Sir

Human demand for meat and dairy products requires hordes of methane-spewing ruminants, the source of a major greenhouse gas. Therefore, the possible solution described in your News story “Vaccine targets gut reaction to calm livestock wind” (Nature 429, 119; 200410.1038/429119b) is exciting.

Yet, while we wait for a vaccine to be perfected, there is no excuse for wanton methanogenesis. A chemical remedy has been known since 1967, when Thomas Bauchop of the University of California, Davis, found the answer (J. Bacteriol 94, 171–175; 1967).

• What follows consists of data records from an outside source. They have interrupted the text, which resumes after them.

(** The low 32 bits. *)
Lemma embedded_ipv4_eq v : 0 ≤ v → embedded_ipv4 v = v mod 2 ^ 32.
Proof.
  intros Hv. unfold embedded_ipv4. rewrite !segment_eq by lia.
  change (16 * (7 - 6)) with 16. change (16 * (7 - 7)) with 0. rewrite Z.pow_0_r, Z.div_1_r.
  change 255 with (Z.ones 8). rewrite !Z.land_ones, !Z.shiftr_div_pow2 by lia.
  pose proof (Z.mod_pos_bound (v / 2 ^ 16) 65536 ltac:(lia)) as Hhi.
  pose proof (Z.mod_pos_bound v 65536 ltac:(lia)) as Hlo.
  assert (v mod 2 ^ 32 = v / 2 ^ 16 mod 65536 * 65536 + v mod 65536) as ->.
  { change (2 ^ 32) with (2 ^ 16 * 65536). rewrite Z.rem_mul_r by lia.
    change (2 ^ 16) with 65536. lia. }
  destruct (split_digit 256 256 (v / 2 ^ 16 mod 65536)) as (h1 & h0 & -> & ? & ?); [lia..|].
  destruct (split_digit 256 256 (v mod 65536)) as (l1 & l0 & -> & ? & ?); [lia..|].
  change (2 ^ 8) with 256. rewrite !div_digit by lia.
  rewrite (Z.add_comm _ h0), (Z.add_comm _ l0), !Z.mod_add, !Z.mod_small by lia.
  rewrite (lor_shiftl l1 l0 8), (lor_shiftl h0 _ 16), (lor_shiftl h1 _ 24) by lia. lia.
Qed.

Lemma div_step v k : 0 ≤ k → v / 2 ^ k = v / 2 ^ (k + 16) * 65536 + v / 2 ^ k mod 65536.
Proof.
  intros Hk. rewrite Z.pow_add_r, <-Z.div_div by lia. change (2 ^ 16) with 65536.
  rewrite Z.mul_comm. apply Z.div_mod. lia.
Qed.

Lemma segments_v6 v :
  0 ≤ v < 2 ^ 128 →
  segment v 0 = v / 2 ^ 112
  ∧ v / 2 ^ 96 = segment v 0 * 65536 + segment v 1
  ∧ v / 2 ^ 32 = ((((segment v 0 * 65536 + segment v 1) * 65536 + segment v 2) * 65536
                  + segment v 3) * 65536 + segment v 4) * 65536 + segment v 5
  ∧ Forall (λ i, 0 ≤ segment v i < 65536) [0; 1; 2; 3; 4; 5].
Proof.
  intros Hv.
  assert (segment v 0 = v / 2 ^ 112) as E0.
  { rewrite segment_eq by lia. change (16 * (7 - 0)) with 112. apply Z.mod_small.
    split; [apply Z.div_pos; lia|]. apply Z.div_lt_upper_bound; lia. }
  assert (∀ i k, 1 ≤ i ≤ 7 → k = 16 * (7 - i) →
    v / 2 ^ k = v / 2 ^ (k + 16) * 65536 + segment v i) as Hs.
  { intros i k Hi ->. rewrite (segment_eq v i) by lia. apply div_step. lia. }
  pose proof (Hs 1 96 ltac:(lia) eq_refl : _ = v / 2 ^ 112 * 65536 + _) as H1.
  pose proof (Hs 2 80 ltac:(lia) eq_refl : _ = v / 2 ^ 96 * 65536 + _) as H2.
  pose proof (Hs 3 64 ltac:(lia) eq_refl : _ = v / 2 ^ 80 * 65536 + _) as H3.
  pose proof (Hs 4 48 ltac:(lia) eq_refl : _ = v / 2 ^ 64 * 65536 + _) as H4.
  pose proof (Hs 5 32 ltac:(lia) eq_refl : _ = v / 2 ^ 48 * 65536 + _) as H5.
  split_and!; [done|by rewrite E0, H1|by rewrite E0, H5, H4, H3, H2, H1|].
  repeat constructor; rewrite segment_eq by lia; apply Z.mod_pos_bound; lia.
Qed.

Lemma blocks_of_segments v :
  0 ≤ v < 2 ^ 128 →
  in_block 128 v <$> reserved_v6 =
  [Z.land (segment v 0) 0xFE00 =? 0xFC00; Z.land (segment v 0) 0xFFC0 =? 0xFE80;
   Z.land (segment v 0) 0xFF00 =? 0xFF00; (segment v 0 =? 0x2001) && (segment v 1 =? 0x0db8)].
Proof.
  intros Hv. destruct (segments_v6 v Hv) as (E0 & E1 & _ & Hb).
  rewrite !Forall_cons in Hb. destruct Hb as (B0 & B1 & _).
  rewrite (land_mask 16 9 _ ltac:(lia) B0 : Z.land _ 0xFE00 = _).
  rewrite (land_mask 16 6 _ ltac:(lia) B0 : Z.land _ 0xFFC0 = _).
  rewrite (land_mask 16 8 _ ltac:(lia) B0 : Z.land _ 0xFF00 = _).
  unfold reserved_v6. rewrite !fmap_cons, fmap_nil. unfold in_block.
  change (128 - 7) with (112 + 9). change (128 - 10) with (112 + 6).
  change (128 - 8) with (112 + 8). change (128 - 32) with 96.
  rewrite !(Z.pow_add_r 2 112), <-!(Z.div_div v) by lia. rewrite <-E0, E1.
  repeat match goal with |- context [?p * 2 ^ 112 / ?k] =>
    let n := eval vm_compute in (p * 2 ^ 112 / k) in change (p * 2 ^ 112 / k) with n end.
  change (0x20010db8 * 2 ^ 96 / 2 ^ 96) with 0x20010db8.
  change (2 ^ 9) with 512. change (2 ^ 6) with 64. change (2 ^ 8) with 256.
  repeat apply (f_equal2 cons); [..|done]; apply eq_true_iff_eq;
    rewrite ?andb_true_iff, ?Z.eqb_eq; clear E0 E1; Z.div_mod_to_equations; lia.
Qed.

Lemma is_public_ipv6_ranges v :
  0 ≤ v < 2 ^ 128 → is_public_ipv6 v = true ↔ public_address (IpAddr.V6 v).
Proof.
  intros Hv. pose proof (segments_v6 v Hv) as (_ & _ & E & Hb).
  rewrite !Forall_cons in Hb. destruct Hb as (B0 & B1 & B2 & B3 & B4 & B5 & _).
  unfold is_public_ipv6, public_address.
  destruct (v =? 0) eqn:E0; [apply Z.eqb_eq in E0; split; [done|tauto]|].
  destruct (v =? 1) eqn:E1; [apply Z.eqb_eq in E1; split; [done|tauto]|].
  apply Z.eqb_neq in E0, E1. cbn [orb].
  match goal with |- (if ?c then _ else _) = true ↔ _ =>
    assert (c = true ↔ embedding (v / 2 ^ 32)) as Hemb; [|destruct c] end.
  { unfold embedding. rewrite E, !orb_true_iff, !andb_true_iff, !Z.eqb_eq. lia. }
  - assert (embedding (v / 2 ^ 32)) as Hem by (by apply Hemb).
    rewrite embedded_ipv4_eq, is_public_ipv4_ranges by (try apply Z.mod_pos_bound; lia). tauto.
  - assert (¬ embedding (v / 2 ^ 32)) as Hem by (intros Hem; by apply Hemb in Hem).
    transitivity (Forall (λ x, x = false) (in_block 128 v <$> reserved_v6)).
    + rewrite blocks_of_segments by done. rewrite !Forall_cons, Forall_nil.
      rewrite negb_true_iff, !orb_false_iff. tauto.
    + rewrite Forall_fmap, Forall_forall. tauto.
Qed.

(** C38: the address test is that of its ranges. [is_public_ip] says yes exactly
    for an IPv4 address outside of the thirteen networks of ADR 0054, and for
    an IPv6 address that is neither [::] nor [::1] and is outside of the four
    IPv6 networks or, when it embeds an IPv4 address, embeds a public one. *)
Theorem is_public_ip_ranges ip :
  valid_address ip → is_public_ip ip = true ↔ public_address ip.
Proof. destruct ip as [v|v]; [apply is_public_ipv4_ranges|apply is_public_ipv6_ranges]. Qed.

(** ** Where a request connects *)

Definition public_addrs (addrs : list SocketAddr) : Prop :=
  addrs ≠ [] ∧ Forall (λ a, is_public_ip a.1 = true) addrs.

Lemma first_private_none addrs :
  first_private addrs = None → Forall (λ a, is_public_ip a.1 = true) addrs.
Proof.
  induction addrs as [|[ip port] addrs IH]; cbn; intros Hf; [constructor|].
  unfold is_private_ip in Hf. destruct (is_public_ip ip) eqn:E; cbn in Hf; [|done].
  constructor; [done|by apply IH].
Qed.

Lemma literal_public ip port : is_private_ip ip = false → public_addrs [(ip, port)].
Proof. intros Hp%negb_false_iff. split; [done|by repeat constructor]. Qed.

Section guard.
Context `{Net}.

(** The addresses of a URL: that of its host when it is one, else what the
    resolver of the moment gives for the name and the port; all of them
    public. *)
Definition resolved_for (dns : Dns) (url : Url) (host : string) (addrs : list SocketAddr) : Prop :=
  is_http (Url.scheme url) = true ∧ Url.host_str url = Some host
  ∧ match Net.parse_ip host with
    | Some ip => addrs = [(ip, port_of url)]
    | None => dns (socket_text host (port_of url)) = Ok addrs
    end
  ∧ public_addrs addrs.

Bauchop collected the fore-stomach contents of cattle into flasks and studied methane production by the bacteria responsible. The work was fraught with troublesome foam, so an anti-foaming agent was sprayed into the flasks. The foaming stopped, but so did the methane production. It turned out that the aerosol propellant, a Freon (CCl2F2), inactivated methane-producing enzymes. This popular chlorofluorocarbon (CFC) was used as a coolant in refrigeration as well as an aerosol propellant, until its ozone-depleting activities were discovered during the 1970s.

Researchers at the University of Illinois determined that the Freon propellant attaches covalently to the cobalt ion of the vitamin B12 cofactor that is required by methane-yielding enzymes (J. M. Wood, F. S. Kennedy and R. S. Wolfe Biochemistry 7, 1707–1713; 1968).

So, before the cinematically illustrated global-warming disaster of The Day After Tomorrow becomes reality, let us go forth and spray the cows with Freon.